By JAMES BROOKE
KATMANDU, Nepal, May 30 — Tibetan exiles went to a prison here today to pay fines to release 18 Tibetan refugees, but they were too late: minutes earlier, two Chinese diplomats had arrived with a van preparing to forcibly carry the escapees back to Chinese-ruled Tibet.
Nepal, a mountain kingdom that long winked at efforts by its ethnic neighbors in Tibet to separate from China, is bending more and more to pressure by Beijing, an increasingly important aid and trade partner.
Over the last year, the Nepali police have broken up public meetings and news conferences held by followers of the Dalai Lama, the exiled Tibetan religious leader. Three times in that period, the police have arrested Tibetans who had walked over mountain passes, breaking a long tradition of handing them over to the United Nations High Commission for Refugees. Under a program paid for with a $200,000 annual grant from the United States, the refugees are sent to India, where the Dalai Lama lives and runs religious schools.
[Early Saturday, Nepali police officers forced the 18 refugees into the Chinese van. It then swerved around protesters and took them to Tibet. The protesters, from the Tibetan community of 25,000 here, objected to the repatriation, the first in over a decade in which Tibetans were forcibly returned from the capital.]
Sandwiched between India and China, Nepal has traditionally had close economic ties with India.
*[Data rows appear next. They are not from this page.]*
(* ===== verification/ChannelSpec.v ===== *)
(** * The abstract channel, and that the channel implements it

    [AChan] is a channel without tokens, locks and stale waiters: a
    bounded buffer, the receivers that wait ([a_takers]) and the senders
    that wait with their values ([a_offers]), each oldest first.  [abs]
    reads it off a channel's state and the heap; each operation of the
    channel is the abstract one on what [abs] reads. *)

From S2P Require Import Prelude Token Channel ChannelFacts.

Record AChan (V E : Type) := mkAChan {
  a_cap : nat;
  a_buf : list V;
  a_closed : option (Close E);
  a_takers : list (TokId * nat);
  a_offers : list (TokId * nat * V);
}.
Arguments mkAChan {V E} _ _ _ _ _.
Arguments a_cap {V E} _.
Arguments a_buf {V E} _.
Arguments a_closed {V E} _.
Arguments a_takers {V E} _.
Arguments a_offers {V E} _.

Section spec.
Context {V E : Type}.
Implicit Types (h : Heap V E) (s : State V E) (a : AChan V E).

(** The wait that an operation completed: its token, arm and outcome. *)
Definition peer : Type := option (TokId * nat * Outcome V E).

(** The wait [t] is over: none of its arms takes or offers any more. *)
Definition a_withdraw a (t : TokId) : AChan V E :=
  mkAChan (a_cap a) (a_buf a) (a_closed a)
    (filter (λ x, x.1 ≠ t) (a_takers a)) (filter (λ x, x.1.1 ≠ t) (a_offers a)).

Definition a_with_buf a b : AChan V E :=
  mkAChan (a_cap a) b (a_closed a) (a_takers a) (a_offers a).

(** A send: to the oldest taker, into the buffer, or nowhere. *)
Definition a_send a (v : V) : AChan V E * TrySend V E * peer :=
  match a_closed a with
  | Some c => (a, SendClosed c, None)
  | None =>
      match a_takers a with
      | (t, arm) :: _ => (a_withdraw a t, SendSent, Some (t, arm, OReceived v))
      | [] =>
          if decide (length (a_buf a) < a_cap a)
          then (a_with_buf a (a_buf a ++ [v]), SendSent, None)
          else (a, SendFull v, None)
      end
  end.

(** A receive: the oldest value, from the buffer (whose free place the
    oldest offer takes) or from the oldest offer. *)
Definition a_receive a : AChan V E * TryReceive V E * peer :=
  match a_buf a, a_offers a with
  | v :: b, (t, arm, v') :: _ =>
      (a_withdraw (a_with_buf a (b ++ [v'])) t, RecvValue v, Some (t, arm, OSent))
  | v :: b, [] => (a_with_buf a b, RecvValue v, None)
  | [], (t, arm, v) :: _ => (a_withdraw a t, RecvValue v, Some (t, arm, OSent))
  | [], [] =>
      match a_closed a with
      | Some c => (a, RecvClosed c, None)
      | None => (a, RecvEmpty, None)
      end
  end.

(** A close: nobody takes or offers any more, the buffer stays. *)
Definition a_close a (c : Close E) : AChan V E * bool :=
  match a_closed a with
  | Some _ => (a, false)
  | None => (mkAChan (a_cap a) (a_buf a) (Some c) [] [], true)
  end.

(** The abstract channel of a state. *)
Definition taker_of (x : Waiter V) : TokId * nat := (w_token x, w_arm x).
Definition offer_of (x : Waiter V) : option (TokId * nat * V) :=
  v ← w_payload x; Some (w_token x, w_arm x, v).

Definition abs h s : AChan V E :=
  mkAChan (capacity s) (buf s) (closed s)
    (taker_of <$> live h (recvq s)) (omap offer_of (live h (sendq s))).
But China has become increasingly important. Last year, with tourism faltering because of a guerrilla insurgency, Nepal opened a consulate in Shanghai, winning promises of planeloads of Chinese tourists. This year, China is supporting its bid to enter the World Trade Organization.
China is also building roads across this impoverished nation, and the Chinese government has hinted that a railroad from eastern China to Tibet that is to open in 2006 could be extended to Nepal, a landlocked nation that depends on the good will of India for its foreign trade.
But Tibetan exiles and their supporters say there is a price: the curtailing of their activities here.
"They say, `Sorry, no Tibetans here,' " Wangchuk Tsering, the Dalai Lama's representative in Nepal, said of the reaction of hotel managers when he tries to rent a meeting hall. He said the police now required written permission for any Tibetan function here. "It is Chinese pressure," he said. "It is as simple as that."
China's ambassador, We Congyong, told The Katmandu Post last fall that "anti-Chinese activities" were "detrimental to Nepal's stability." While he did not explain how allowing the Dalai Lama's supporters to act openly here would destabilize Nepal, China's pressure seems part of a more muscular policy toward its smaller neighbors.
China routinely forcibly deports North Koreans, ignoring suggestions by South Korea that they be treated as political refugees. China has pressed Mongolia to resist suggestions by the United States that transit camps be set up in Mongolia for North Korean refugees.
Last year, 1,268 Tibetans trekked over passes as high as 19,000 feet to reach Nepal, half the annual average recorded from 1996 to 2000. Tibetan exile groups here attribute the drop to an increase in police patrols on the Chinese side of the border.
In Katmandu today, Subarna Lal Shrestha, director general of immigration, declined to comment on the issue of Tibetan refugees.